To see if this cloud-based view of a pending techno-alypse resonated on the street, IT Jungle sought out the views of Scott Azzolina, vice president of marketing for Connectria, a managed service provider (MSP) that provides cloud hosting for a variety of platforms, including IBM i.
In Azzolina’s view, the hype Jassy generated regarding AWS cloud capabilities is a tad overdone. “People just want to run their applications,” he said. “They want them secure and they want them to perform well.”
IBM i has always existed in a world where there are other computer platforms to choose from, and it has won some deals and has lost some deals. In that view, the cloud in general — and AWS’s cloud in particular — are merely additional platforms that IBM i customers may or may not choose to use.

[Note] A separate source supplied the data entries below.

(** X3.  The two branch constants leave a gap: in a feasible solution the
    split feature of an active split node is at most the constant of the
    left branch, the converted threshold, or at least the constant of the
    right branch, the float sum of the converted threshold and [eps].  The
    root being always active, a root split whose feature is fixed strictly
    between the two constants makes the model infeasible. *)
Theorem active_split_excludes_gap k n :
  k < shape0 inp -> n < capacity (tree_ p) -> is_leaf (tree_ p) n = false ->
  (sigma (item (nodevars obj) k n) == 1)%Q ->
  (sigma (item inp k (split_feature (tree_ p) n))
   <= float_type self (stored_threshold (tree_ p) n))%Q \/
  (right_constant self (stored_threshold (tree_ p) n)
   <= sigma (item inp k (split_feature (tree_ p) n)))%Q.
Proof.
  intros Hk Hn Hl Ha.
  destruct (wf_children _ _ Hwf n Hn Hl) as (G1 & G2 & _).
  pose proof (proj1 (sat_le_sum sigma _ _ _)
                (facts_sat _ (TC_le_sum self (tree_ p) inp out _ k n Hk Hn Hl))) as Hsum.
  destruct (facts_binary k (left_child (tree_ p) n) Hk) as [L|L]; [lia| |].
  - right.
    apply (sat_right sigma self (item (nodevars obj) k (right_child (tree_ p) n))).
    + apply facts_sat. now apply TC_right.
    + destruct (facts_binary k (right_child (tree_ p) n) Hk) as [R|R];
        [lia| |exact R]. lra.
  - left.
    apply (sat_left sigma self (item (nodevars obj) k (left_child (tree_ p) n))).
    + apply facts_sat. now apply TC_left.
    + exact L.
Qed.

(** X4.  Whatever the inputs, the output of every example is the value of a
    leaf: the one leaf that is active for the example. *)
Theorem output_is_value_of_active_leaf k :
  k < shape0 inp ->
  exists leaf v,
    In leaf (leaf_nodes (tree_ p)) /\
    (sigma (item (nodevars obj) k leaf) == 1)%Q /\
    value00 (tree_ p) leaf = Some v /\
    (sigma (item out k 0) == v)%Q.
Proof.
  intros Hk.
  destruct (exactly_one_leaf_active_helper k Hk) as (leaf & Hin & Ha).
  pose proof (proj1 (leaf_nodes_In _ _ Hwf leaf) Hin) as [Hn Hl].
  destruct (wf_value _ _ Hwf leaf Hn) as (v & Hv).
  exists leaf, v. repeat split; try assumption.
  apply (sat_leaf sigma (item (nodevars obj) k leaf)); [|exact Ha].
  apply facts_sat. now apply TC_leaf.
Qed.

End TreeFacts.

Lemma root_is_active_witness :
  (left_solution (item (nodevars exact_obj) 0 0) == 1)%Q.
Proof.
  apply (root_is_active default_options Examples.exact_tree Examples.inp
           Examples.out Examples.m0 exact_model exact_obj left_solution).
  - reflexivity.
  - simpl. lia.
  - reflexivity.
  - apply feasibleb_sound. vm_compute. reflexivity.
  - simpl. lia.
Defined.

Lemma split_activation_is_sum_of_children_witness :
  (left_solution (item (nodevars exact_obj) 0 0) ==
   left_solution (item (nodevars exact_obj) 0
                    (left_child (tree_ Examples.exact_tree) 0)) +
   left_solution (item (nodevars exact_obj) 0
                    (right_child (tree_ Examples.exact_tree) 0)))%Q.
Proof.
  apply (split_activation_is_sum_of_children default_options Examples.exact_tree
           Examples.inp Examples.out Examples.m0 exact_model exact_obj left_solution).
  - reflexivity.
  - simpl. lia.
  - reflexivity.
  - apply feasibleb_sound. vm_compute. reflexivity.
  - simpl. lia.
  - simpl. lia.
  - reflexivity.
Defined.

Lemma active_split_excludes_gap_witness :
  (left_solution (item Examples.inp 0 (split_feature (tree_ Examples.exact_tree) 0))
   <= Np.float32 (stored_threshold (tree_ Examples.exact_tree) 0))%Q \/
  (right_constant default_options (stored_threshold (tree_ Examples.exact_tree) 0)
   <= left_solution (item Examples.inp 0
                       (split_feature (tree_ Examples.exact_tree) 0)))%Q.
Proof.
  apply (active_split_excludes_gap default_options Examples.exact_tree
           Examples.inp Examples.out Examples.m0 exact_model exact_obj left_solution
           ltac:(reflexivity) ltac:(simpl; lia) ltac:(reflexivity)
           ltac:(apply feasibleb_sound; vm_compute; reflexivity) 0 0).
  - simpl. lia.
  - simpl. lia.
  - reflexivity.
  - reflexivity.
Defined.

Lemma output_is_value_of_active_leaf_witness :
  exists leaf v,
    In leaf (leaf_nodes (tree_ Examples.exact_tree)) /\
    (left_solution (item (nodevars exact_obj) 0 leaf) == 1)%Q /\
    value00 (tree_ Examples.exact_tree) leaf = Some v /\
    (left_solution (item Examples.out 0 0) == v)%Q.
Proof.
  apply (output_is_value_of_active_leaf default_options Examples.exact_tree
           Examples.inp Examples.out Examples.m0 exact_model exact_obj left_solution).
  - reflexivity.
  - simpl. lia.
  - reflexivity.
  - apply feasibleb_sound. vm_compute. reflexivity.
  - simpl. lia.
Defined.

Lemma length_update_vars a f ds : length (update_vars a f ds) = length ds.
Proof.
  unfold update_vars. rewrite length_map, length_combine, length_seq. lia.
Qed.

Lemma run_var_count self p inp out m obj m' :
  DecisionTreeRegressorConstr self p inp out m = (Ok obj, m') ->
  length (Vars m') = length (Vars m) + shape0 inp * capacity (tree_ p).
Proof.
  intros H. apply DecisionTreeRegressorConstr_Ok in H as (_ & H & _).
  apply mip_model_Ok in H as (_ & _ & cs & lo & hi & _ & _ & _ & ->).
  simpl. unfold tree_vars.
  unfold node_decls. now rewrite !length_update_vars, length_app, length_new_vars.
Qed.

(** X5.  The single-tree encoder only adds to the model: existing constraints
    stay, in place, before the new ones; [examples * capacity] variables are
    appended; an existing variable keeps its type and name, and a variable
    outside the output array keeps its whole declaration (the bounds of the
    output variables are the only thing rewritten). *)
Theorem tree_encoder_only_adds self p inp out m obj m' :
  DecisionTreeRegressorConstr self p inp out m = (Ok obj, m') ->
  (exists cs, Constrs m' = Constrs m ++ cs) /\
  length (Vars m') = length (Vars m) + shape0 inp * capacity (tree_ p) /\
  forall x d, nth_error (Vars m) x = Some d ->
    exists d',
      nth_error (Vars m') x = Some d' /\
      VType d' = VType d /\ VarName d' = VarName d /\
      (mvar_mem out x = false -> d' = d).
Proof.
  intros H. apply DecisionTreeRegressorConstr_Ok in H as (_ & H & _).
  apply mip_model_Ok in H as (_ & _ & cs & lo & hi & _ & _ & _ & ->).
  simpl. split; [eauto|]. split.
  - unfold tree_vars. unfold node_decls. now rewrite !length_update_vars, length_app, length_new_vars.
  - intros x d Hd. rewrite tree_vars_nth.
    rewrite nth_error_app1 by (apply nth_error_Some; congruence).
    rewrite Hd. simpl. eexists. split; [reflexivity|].
    destruct (mvar_mem out x); simpl; repeat split; auto. discriminate.
Qed.

Lemma tree_encoder_only_adds_witness :
  (exists cs, Constrs exact_model = Constrs Examples.m0 ++ cs) /\
  length (Vars exact_model) =
    length (Vars Examples.m0) +
    shape0 Examples.inp * capacity (tree_ Examples.exact_tree) /\
  forall x d, nth_error (Vars Examples.m0) x = Some d ->
    exists d',
      nth_error (Vars exact_model) x = Some d' /\
      VType d' = VType d /\ VarName d' = VarName d /\
      (mvar_mem Examples.out x = false -> d' = d).
Proof.
  apply (tree_encoder_only_adds default_options Examples.exact_tree Examples.inp
           Examples.out Examples.m0 exact_obj exact_model).
  reflexivity.
Defined.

“Our customers are not on one single platform, and they will not stay on one single platform,” Azzolina said. “They’re always going to have multiple technologies, multiple platforms. The cloud is really just an evolution of what they’ve had before in their own data centers. Now, they still want to have options and run multiple clouds, different platforms perhaps. Our challenge, and what we address, is how do you manage all that.”

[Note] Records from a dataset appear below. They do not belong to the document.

Lemma resize_keeps (w : World) :
  isPlaying (this (world_of (resize w))) = isPlaying (this w) /\
  options (this (world_of (resize w))) = options (this w).
Proof. open_world w. unfold resize. keeps_leaf. Qed.

Lemma animate_keeps (elapsed : num) (w : World) :
  isPlaying (this (world_of (animate elapsed w))) = isPlaying (this w) /\
  options (this (world_of (animate elapsed w))) = options (this w).
Proof. open_world w. unfold animate. keeps_leaf. Qed.

Lemma start_loaded_keeps (obj : Payload) (w : World) :
  isPlaying (this (world_of (start_loaded obj w))) = isPlaying (this w) /\
  options (this (world_of (start_loaded obj w))) = options (this w).
Proof.
  open_world w. destruct obj as [ocam orend olis oscene scr ani].
  unfold start_loaded, initPlayer.
  destruct ocam, orend, olis, oscene, mount0; step_m; split; reflexivity.
Qed.

Lemma start_keeps_options (v : JSValue) (w : World) :
  options (this (world_of (start v w))) = options (this w).
Proof.
  open_world w. unfold start.
  destruct v; try (step_m; reflexivity).
  destruct (JSON_parse s); cases_m; reflexivity.
Qed.

Lemma stop_keeps_options (w : World) :
  options (this (world_of (stop w))) = options (this w).
Proof. open_world w. unfold stop. cases_m; reflexivity. Qed.

Lemma step_keeps_options (w : World) (i : Input) :
  options (this (step w i)) = options (this w).
Proof.
  destruct i; cbn [step].
  - apply render_keeps.
  - apply start_keeps_options.
  - apply stop_keeps_options.
  - apply resize_keeps.
  - unfold layout. now destruct (mount w).
  - unfold resized, onResize. destruct (mount w); [apply resize_keeps|easy].
  - unfold loader_resolves. destruct (nth_error (loading w) i); [|easy].
    now rewrite (proj2 (start_loaded_keeps obj _)).
  - reflexivity.
  - destruct (create_resolves_cases j c w)
      as [[l [E [I [O ->]]]] | [[l [E [I [O ->]]]] | [F ->]]];
      try rewrite start_joined_run; reflexivity.
  - unfold create_rejects.
    destruct (nth_error (joins w) j) as [[l| |]|]; try easy.
    now destruct (awaited c l).
  - unfold frame. destruct (frames w); [easy|].
    now rewrite (proj2 (animate_keeps elapsed _)).
Qed.
(** * Cache replacement policies: a shallow embedding and its properties

    The development follows the Python sources of the simulator:
    [policies/LRU.py], [policies/Belady.py], [policies/ARC.py],
    [policies/LARC.py], [policies/N-Hit.py] and [LRU&N-Hit.py].

    Conventions of the embedding.
    - Keys (page numbers, byte offsets) and capacities are Python integers: [Z].
    - A call either returns, raises or loops for ever: the [outcome] monad.
    - An [OrderedDict] whose values are all [True] is the list of its keys,
      oldest first.
    - Python floats are IEEE binary64 numbers: Rocq's primitive floats; an
      integer that meets a float is converted, with [OverflowError] when it
      is out of range.
    - Request operations are the strings of the trace; a character stands
      for the Unicode code point of the same number, 0 to 255. *)

From Stdlib Require Import ZArith Lia String.
From Stdlib Require Import Floats.PrimFloat Floats.SpecFloat Floats.FloatOps.
From stdpp Require Import gmap list sets strings sorting.

#[local] Open Scope Z_scope.
Set Warnings "-clear-no-such-hyp".

(** ** Outcomes of a Python call *)

Inductive exn := KeyError | IndexError | ZeroDivisionError | OverflowError.

Inductive outcome (A : Type) :=
| Returns (a : A)
| Raises (e : exn)
| Loops.
Arguments Returns {A} a.
Arguments Raises {A} e.
Arguments Loops {A}.

#[export] Instance outcome_ret : MRet outcome := fun A a => Returns a.
#[export] Instance outcome_bind : MBind outcome := fun A B f m =>
  match m with
  | Returns a => f a
  | Raises e => Raises e
  | Loops => Loops
  end.

Definition returns {A} (m : outcome A) : Prop := ∃ a, m = Returns a.

(** A [for] loop over [xs] whose body may raise. *)
Fixpoint for_each {S X : Type} (body : S → X → outcome S) (xs : list X) (s : S)
  : outcome S :=
  match xs with
  | [] => Returns s
  | x :: rest => s' ← body s x; for_each body rest s'
  end.

(** ** Ordered dictionaries with constant value [True] *)

Module OD.

Abbreviation t := (list Z) (only parsing).

Definition empty : t := [].

(** [k in d] *)
Definition contains (k : Z) (d : t) : bool := bool_decide (k ∈ d).

(** [len(d)] *)
Definition len (d : t) : Z := Z.of_nat (length d).

(** [d.pop(k)]; the sources call it on a present key only. *)
Definition pop (k : Z) (d : t) : t := filter (λ x, x ≠ k) d.

(** [d[k] = True]: a present key keeps its position, a new one goes last. *)
Definition set (k : Z) (d : t) : t := if contains k d then d else d ++ [k].

(** [d.move_to_end(k)]; the sources call it on a present key only. *)
Definition move_to_end (k : Z) (d : t) : t := pop k d ++ [k].

(** [d.popitem(last=False)]: the oldest key, [KeyError] on an empty
    dictionary. *)
Definition popitem_first (d : t) : outcome (Z * t) :=
  match d with
  | [] => Raises KeyError
  | old :: rest => Returns (old, rest)
  end.

End OD.

(** ** Request statistics *)

Record Stats := {
read_req : Z; read_hit : Z; read_miss : Z;
write_req : Z; write_hit : Z; write_miss : Z;
total_req : Z; total_hit : Z; total_miss : Z
}.

(** ** [policies/LRU.py] *)

Module LRU.

Record LRUCache := {
  max_capacity : Z;
  cache_store : OD.t
}.

(** [LRUCache.__init__] *)
Definition init (max_capacity : Z) : outcome LRUCache :=
  Returns {| max_capacity := max_capacity; cache_store := OD.empty |}.

(** [LRUCache.access_or_update_cache] *)
Definition access_or_update_cache (self : LRUCache) (item : Z)
  : outcome (bool * LRUCache) :=
  if OD.contains item (cache_store self) then
    Returns (true, {| max_capacity := max_capacity self;
                      cache_store := OD.move_to_end item (cache_store self) |})
  else
    store ← (if OD.len (cache_store self) >=? max_capacity self
             then '(_, rest) ← OD.popitem_first (cache_store self); Returns rest
             else Returns (cache_store self));
    Returns (false, {| max_capacity := max_capacity self;
                       cache_store := OD.set item store |}).

(** Loop state of [simulate_lru_policy]; [log] is a ghost record of the
    value returned by each call of [access_or_update_cache]. *)
Record Sim := {
  engine : LRUCache;
  read_requests : Z; read_misses : Z;
  write_requests : Z; write_misses : Z;
  log : list bool
}.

The St Louis, Missouri, company used the AWS re:Invent tradeshow last week to announce TRIA Multi-Cloud, a new multi-cloud management solution that allows customers to manage AWS, Microsoft Azure, and on-premise VMware environments from a single dashboard. The MSP, which is an AWS partner, plans to add support for IBM i and AIX in 2018, Azzolina said.
As for Jassy’s declaration that customers who don’t move their workloads to the AWS cloud are going to left in the digital dust, Azzolina doesn’t buy it. IBM i shops are already using public clouds, including AWS and Azure, and they’re adopting digital transformation strategies and DevOps to keep pace with the accelerating pace of IT evolution.
But don’t expect wholesale shifts of computing workloads to go from IBM i to AWS any time soon, he said.
You’re not seeing people necessarily want to abandon the platforms and technology that they’ve used for many years based upon eye candy that Amazon puts out there,” Azzolina said. “It’s a pragmatic approach, but I think it’s a realistic approach, and what we see is that that’s still the way of the world, if you will.”